Description and Outline
Fitting a model to a collection of observations is one of the quintessential questions in statistics and machine learning.
The typical assumption is that the data was generated by a model of a given type (e.g., a mixture model).
This is a simplifying assumption that is only approximately valid, as
real datasets are typically exposed to some source of contamination.
Hence, any estimator designed for a particular model
must also be robust
in the presence of corrupted/noisy data.
Classical work in robust statistics, starting with the pioneering works of Tukey and Huber in the 1960s,
pinned down the fundamental information-theoretic aspects of high-dimensional
robust estimation. In contrast, until very recently, the computational aspects have been poorly understood.
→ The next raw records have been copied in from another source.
(* ===== verification/TxDedup.v ===== *)
(** * The cross-listener dedup store (txdedup/txdedup.go)

    Two sets of transaction ids, one for the egress claims of a deployment and an
    optional one for the courtesy marks of the proxy's namespace, with their key
    prefixes and the routing of their callbacks to the listener's recorder.  The
    sets are the external package txidset; [TxidSet] is what the code calls of
    it. *)

From S2P Require Import Prelude.

(** ** The external set *)

(** How a claim ends, which is the callback it makes: known in the local tier,
    first in the backend, already in the backend, backend error. *)
Inductive Outcome := ClaimLocalHit | ClaimSetWon | ClaimSetLost | ClaimSetError.

(** How a mark ends. *)
Inductive MarkOutcome := MarkSet | MarkExisted | MarkError | MarkDropped.

(** [txidset.Config]; [B] are the cache backends. *)
Record TsConfig (B : Type) := mkTsConfig {
  tc_Backend : option B;
  tc_RedisAddr : string;
  tc_TTL : Z;
  tc_LocalCapacity : Z
}.
Arguments mkTsConfig {_}.

(** The package: handles of sets, and the state of all backends and local tiers. *)
Class TxidSet := mkTxidSet {
  Backend : Type;
  TStore : Type;
  World : Type;
  DefaultLocalCapacity : Z;
  ts_New : TsConfig Backend -> World -> option TStore * World;
  ts_Claim : TStore -> string -> bytes -> World -> Outcome * World;
  ts_Mark : TStore -> string -> bytes -> World -> MarkOutcome * World;
  ts_Close : TStore -> World -> bool * World
}.

(** ** The store *)

Section Store.
Context `{TxidSet}.

(** The listener's callbacks. *)
Inductive RecEvent :=
| EgressClaimLocalHit
| EgressClaimWon
| EgressClaimLost
| EgressClaimError
| IngressMarkSet
| IngressMarkExisted
| IngressMarkError
| IngressMarkDropped.

Record Store := mkStore {
  s_egress : option TStore;
  s_egressPrefix : string;
  s_ingress : option TStore;
  s_ingressPrefix : string
}.

Record Config := mkConfig {
  EgressBackend : option Backend;
  EgressRedisAddr : string;
  EgressPrefix : string;
  EgressTTL : Z;
  EgressLocalCap : Z;
  DeploymentID : string;
  IngressBackend : option Backend;
  IngressRedisAddr : string;
  IngressPrefix : string;
  IngressTTL : Z;
  IngressLocalCap : Z
}.

Inductive Err := ErrEgressTTL | ErrEgressStore | ErrIngressTTL | ErrIngressStore.

Definition is_empty (s : string) : bool := bool_decide (s = EmptyString).

(** The prefix and capacities with their defaults. *)
Definition or_default (s d : string) : string := if is_empty s then d else s.

Definition cap_or_default (n : Z) : Z := if n <=? 0 then DefaultLocalCapacity else n.

(** The egress prefix, with the deployment id when there is one. *)
Definition egress_prefix (prefix dep : string) : string :=
  if is_empty dep then prefix else (prefix +:+ dep +:+ ":")%string.

(** Is the courtesy mark configured? *)
Definition wants_ingress (cfg : Config) : bool :=
  is_set (IngressBackend cfg) || negb (is_empty (IngressRedisAddr cfg)) || negb (is_empty (IngressPrefix cfg)).

Definition NewWithConfig (cfg : Config) (w : World) : (Err + Store) * World :=
  if EgressTTL cfg <=? 0 then (inl ErrEgressTTL, w) else
  let egPrefix := egress_prefix (or_default (EgressPrefix cfg) "bsl:egr:") (DeploymentID cfg) in
  let '(eg, w) := ts_New (mkTsConfig (EgressBackend cfg) (EgressRedisAddr cfg) (EgressTTL cfg)
    (cap_or_default (EgressLocalCap cfg))) w in
  match eg with
  | None => (inl ErrEgressStore, w)
  | Some eg =>
      if negb (wants_ingress cfg) then (inr (mkStore (Some eg) egPrefix None EmptyString), w) else
      if IngressTTL cfg <=? 0 then (inl ErrIngressTTL, snd (ts_Close eg w)) else
      let '(ing, w) := ts_New (mkTsConfig (IngressBackend cfg) (IngressRedisAddr cfg) (IngressTTL cfg)
        (cap_or_default (IngressLocalCap cfg))) w in
      match ing with
      | None => (inl ErrIngressStore, snd (ts_Close eg w))
      | Some ing => (inr (mkStore (Some eg) egPrefix (Some ing) (or_default (IngressPrefix cfg) "bsp:tx:")), w)
      end
  end.

(** The constructor that predates deployment ids. *)
Definition New (addr prefix : string) (ttl : Z) : World -> (Err + Store) * World :=
  NewWithConfig (mkConfig None addr prefix ttl DefaultLocalCapacity EmptyString None EmptyString EmptyString 0 0).

(** The adapters: the egress set reports claims, the ingress set marks. *)
Definition egressRecAdapter (rec : bool) (o : Outcome) : list RecEvent :=
  if rec then
    [match o with
     | ClaimLocalHit => EgressClaimLocalHit
     | ClaimSetWon => EgressClaimWon
     | ClaimSetLost => EgressClaimLost
     | ClaimSetError => EgressClaimError
     end]
  else [].

Definition ingressRecAdapter (rec : bool) (o : MarkOutcome) : list RecEvent :=
  if rec then
    [match o with
     | MarkSet => IngressMarkSet
     | MarkExisted => IngressMarkExisted
     | MarkError => IngressMarkError
     | MarkDropped => IngressMarkDropped
     end]
  else [].

(** What [txidset.Store.Claim] returns: may the caller forward, was there an error. *)
Definition claim_answer (o : Outcome) : bool * bool :=
  match o with
  | ClaimSetWon => (true, false)
  | ClaimSetLost | ClaimLocalHit => (false, false)
  | ClaimSetError => (true, true)
  end.

(** [Claim] on a store that may be nil. *)
Definition Claim (rec : bool) (s : option Store) (txid : bytes) (w : World) : (bool * bool) * list RecEvent * World :=
  match s with
  | Some (mkStore (Some eg) prefix _ _) =>
      let '(o, w) := ts_Claim eg prefix txid w in (claim_answer o, egressRecAdapter rec o, w)
  | _ => ((true, false), [], w)
  end.

Definition Mark (rec : bool) (s : option Store) (txid : bytes) (w : World) : list RecEvent * World :=
  match s with
  | Some (mkStore _ _ (Some ing) prefix) =>
      let '(o, w) := ts_Mark ing prefix txid w in (ingressRecAdapter rec o, w)
  | _ => ([], w)
  end.

Definition HasIngressMark (s : option Store) : bool :=
  match s with Some s => is_set (s_ingress s) | None => false end.

Definition EgressPrefixOf (s : option Store) : string := match s with Some s => s_egressPrefix s | None => EmptyString end.

Definition IngressPrefixOf (s : option Store) : string := match s with Some s => s_ingressPrefix s | None => EmptyString end.

(** [Close] closes both sets and answers whether one of them failed. *)
Definition CloseStore (s : option Store) (w : World) : bool * World :=
  match s with
  | None => (false, w)
  | Some s =>
      let '(e1, w) := match s_egress s with Some eg => ts_Close eg w | None => (false, w) end in
      let '(e2, w) := match s_ingress s with Some ing => ts_Close ing w | None => (false, w) end in
      (e1 || e2, w)
  end.

End Store.

(** ** Keys *)

Definition hex_digit (d : Z) : Ascii.ascii := Ascii.ascii_of_N (Z.to_N (if d <? 10 then 48 + d else 87 + d)).

Fixpoint EncodeHex (b : bytes) : string :=
  match b with
  | [] => EmptyString
  | x :: b => String (hex_digit (x / 16)) (String (hex_digit (x mod 16)) (EncodeHex b))
  end.

(** The key of a transaction id under a prefix. *)
Definition tx_key (prefix : string) (txid : bytes) : string := (prefix +:+ EncodeHex txid)%string.

(** ** What the package documents

    A claim is a SETNX with a TTL on the backend of its set, behind a local tier.
    [ts_site] is the server a set's entries are on, [None] for a set with only its
    local tier, and [site_of] the one a configuration names; [ts_exp] are the entries
    of a server with the times they expire. *)
Class TxidSetView `{TxidSet} := mkTxidSetView {
  Site : Type;
  site_of : TsConfig Backend -> option Site;
  ts_site : TStore -> option Site;
  ts_ttl : TStore -> Z;
  ts_now : World -> Z;
  ts_exp : World -> Site -> gmap string Z;
  ts_local : TStore -> World -> gset string
}.

Section View.
Context `{TxidSetView}.

Definition live (w : World) (site : Site) (k : string) : Prop :=
  exists x, ts_exp w site !! k = Some x /\ ts_now w < x.

(** The clock moves on and entries stay until they expire. *)
Definition elapses (w w' : World) : Prop :=
  ts_now w <= ts_now w' /\
  forall site k x, ts_exp w site !! k = Some x -> ts_now w' < x -> ts_exp w' site !! k = Some x.

(** Nothing is entered but key [k] of the set [s]. *)
Definition enters (s : TStore) (k : string) (w w' : World) : Prop :=
  (forall site x e, ts_exp w' site !! x = Some e -> ts_exp w site !! x = Some e \/ (ts_site s = Some site /\ x = k)) /\
  (forall s' x, x ∈ ts_local s' w' -> x ∈ ts_local s' w \/ (s' = s /\ x = k)).

End View.

Class TxidSetLaws `{TxidSetView} := mkTxidSetLaws {
  new_law c w s : fst (ts_New c w) = Some s -> ts_site s = site_of c /\ ts_ttl s = tc_TTL _ c;
  claim_law s p t w :
    let k := tx_key p t in
    let '(o, w') := ts_Claim s p t w in
    elapses w w' /\ enters s k w w' /\
    match o with
    | ClaimSetWon => forall site, ts_site s = Some site ->
        ~ live w site k /\ ts_exp w' site !! k = Some (ts_now w + ts_ttl s)
    | ClaimSetLost => exists site, ts_site s = Some site /\ live w site k
    | ClaimLocalHit => k ∈ ts_local s w
    | ClaimSetError => True
    end;
  mark_law s p t w :
    let w' := snd (ts_Mark s p t w) in elapses w w' /\ enters s (tx_key p t) w w'
}.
In particular, even for the basic problem of robustly estimating the mean of a high-dimensional dataset,
all known robust estimators were hard to compute.
Moreover, the accuracy of the known heuristics (e.g., RANSAC)
degrades polynomially as the dimension increases. This state of affairs prompted the following natural question:
Can we reconcile robustness and computational efficiency in high-dimensional estimation?
A recent line of work in theoretical computer science obtained the first computationally
efficient robust estimators for a range of high-dimensional estimation tasks.
In this tutorial, we will survey the key algorithmic ideas in these recent developments.
We will complement these positive results by discussing the fundamental limits of robust estimation.
Finally, we will discuss new directions and opportunities for future work.